Le Chant des Partisans
‘Le Chant des partisans’ (Song of the partisans), sung by Anna Marly, was one of the most important and frequently performed songs in the French Resistance. It became a symbol of France’s stand against the Nazis, and also played a functional role in several resistance movements in France and abroad.
Born in Russia during the October Revolution of 1917, Marly escaped with her mother shortly after her first birthday. She led a remarkably varied life, including living in Menton, working as a ballet dancer in Monte Carlo and studying with Prokofiev, before moving in 1934 to Paris where she worked in the cabarets. After the fall of France in 1940, Marly fled to London, where she made contact with the Free French forces. Emmanuel d’Astier, a prominent Resistance leader, heard Marly singing an old Russian air and had the idea of adding resistance lyrics. While taking refuge in d’Astier’s house, journalist Joseph Kessel and his nephew Maurice Druon carried out this task and the song was first broadcast on Radio-Londres, the French Resistance radio station broadcast from London, in 1943. Its popularity soared from here: the radio presenter André Gillois liked the song so much that he made it the theme tune for the BBC. In France, since the national anthem ‘La Marseillaise’ (The song of Marseille) was banned by the Nazis, ‘Le Chant des partisans’ was used instead as the official ersatz national anthem by the Free French Forces, and after the war it became a temporary national anthem for France. It also became customary to sing the song after a Resistance fighter was killed, followed by ‘La Marseillaise’. Rituals such as these were facilitated by clandestine newspapers such as Combat, which produced simple paper copies of the sheet music and lyrics in order that it could be circulated throughout France. Even after the war, the song continued to hold its significance: when Jean Moulin’s ashes were transferred to the Pantheon of Paris in 1964, the lyrics featured in André Malraux’s speech.
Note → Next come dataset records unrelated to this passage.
(** Issuing a command that the disk can answer. *)
Lemma issued_ok hhdm clb ctba s p op lba count buf size data d d1 : port_ready hhdm clb ctba s p d ->
  in_word 48 lba -> in_word 16 count -> 0 < size <= 2 ^ 22 -> size mod 2 = 0 -> buffer_ok hhdm clb ctba buf size ->
  answer p (mkCommand op lba count (buf - hhdm) size false) = Some data -> zlen data = size ->
  hba_view d1 p = set_busy O (hba_view d p) -> (forall q, q <> p -> hba_view d1 q = hba_view d q) ->
  (forall i, ram d1 i = written hhdm clb ctba (ram d) (command_stores op lba count (virt_to_phys hhdm buf) size false) i) ->
  exists d', issue_command s p d1 = Ret (true, d') /\ port_ready hhdm clb ctba s p d' /\
    pv_fb (hba_view d' p) = pv_fb (hba_view d p) /\
    (forall i, 0 <= i < size -> Some (ram d' (buf - hhdm + i)) = zget data i) /\
    only_blocks hhdm clb ctba buf size d d' /\ (forall q, q <> p -> hba_view d' q = hba_view d q).
Proof.
  intros [Hup [Hhalt Hjob]] Hlba Hcount Hs Hev Hbuf Hans Hlen Hv1 Hq1 Hr1.
  destruct Hup as [Ha Hp Hact Hclb Hct Hok Hvc Hlink Hst Hfre Hbusy].
  pose proof (command_found hhdm clb ctba (ram d) op lba count buf size Hok Hlink Hlba Hcount Hs Hev Hbuf) as Hfetch.
  pose proof (linked_stores hhdm clb ctba (ram d) op lba count (virt_to_phys hhdm buf) size false Hok Hlink) as Hlink1.
  pose proof (command_stores_inside op lba count (virt_to_phys hhdm buf) size false) as Hins.
  set (ws := command_stores _ _ _ _ _ _) in *. clearbody ws.
  destruct (issue_ok s p d1 (mkCommand op lba count (buf - hhdm) size false) data)
    as (d2 & He & Hv2 & Hf2); rewrite ?Hv1; try done.
  { cbn [pv_clb set_busy]. rewrite Hvc. by erewrite fetch_ext. }
  { simpl. lia. }
  rewrite Hv1 in Hv2. cbn [cm_buf] in Hf2. destruct Hbuf as [Hb1 Hb2 Hb3 Hb4 Hb5].
  assert (forall i, ~ buf - hhdm <= i < buf - hhdm + size -> ram d2 i = written hhdm clb ctba (ram d) ws i) as Hram.
  { intros i Hi. rewrite (fr_ram _ _ _ _ Hf2). unfold dma. rewrite Hlen. case_match; [lia | done]. }
  exists d2. split; [exact He|]. split; [|split; [by rewrite Hv2|split; [|split]]].
  - split; [|by rewrite Hv2]. split; rewrite ?Hv2; try done; [|simpl; lia].
    eapply linked_ext; [|exact Hlink1]. intros i Hi. apply Hram. lia.
  - intros i Hi. rewrite (fr_ram _ _ _ _ Hf2). unfold dma. rewrite Hlen. decide_tests. simpl.
    replace (buf - hhdm + i - (buf - hhdm)) with i by lia. destruct (zget_is_Some data i) as [x ->]; [lia | done].
  - intros i Hi1 Hi2 Hi3. rewrite Hram by done. apply written_out; [done | exact Hi3 | exact Hi2].
  - intros q Hq. by rewrite (fr_ports _ _ _ _ Hf2), Hq1.
Qed.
The song was also used to motivate Allied forces outside of France. Marly joined the Entertainments National Service Association set up in 1939 to provide entertainment for British armed forces, and performed for Allied forces across Europe. In her remarkable autobiography, the resistance fighter Lucie Aubrac recalls meeting Marly, d’Astier, and Kessel, along with another prominent French Resistance fighter Henri Frenay, in an underground restaurant in London in 1944 where Marly sang ‘Le Chant des partisans’ to boost morale among the dinner guests. In recognition of her work, Anna Marly was named a Chevalier de la Légion d’Honneur (Knight of the Legion of Honour) on the 40th anniversary of the liberation, by Francois Mitterrand.
Sources
Aubrac, Lucie Outwitting the Gestapo 1984 Ils partiront dans l’ivresse (Seuil, 1984)
Chimello, Sylvia La Résistance en chantant (Paris, 2004)
Marly, Anna Mémoires (Paris, 2000)
Raskin, Richard "Le Chant des Partisans: Functions of a Wartime Song." Folklore [U.K.], 102, 1 (Summer, 1991), pp. 62–76.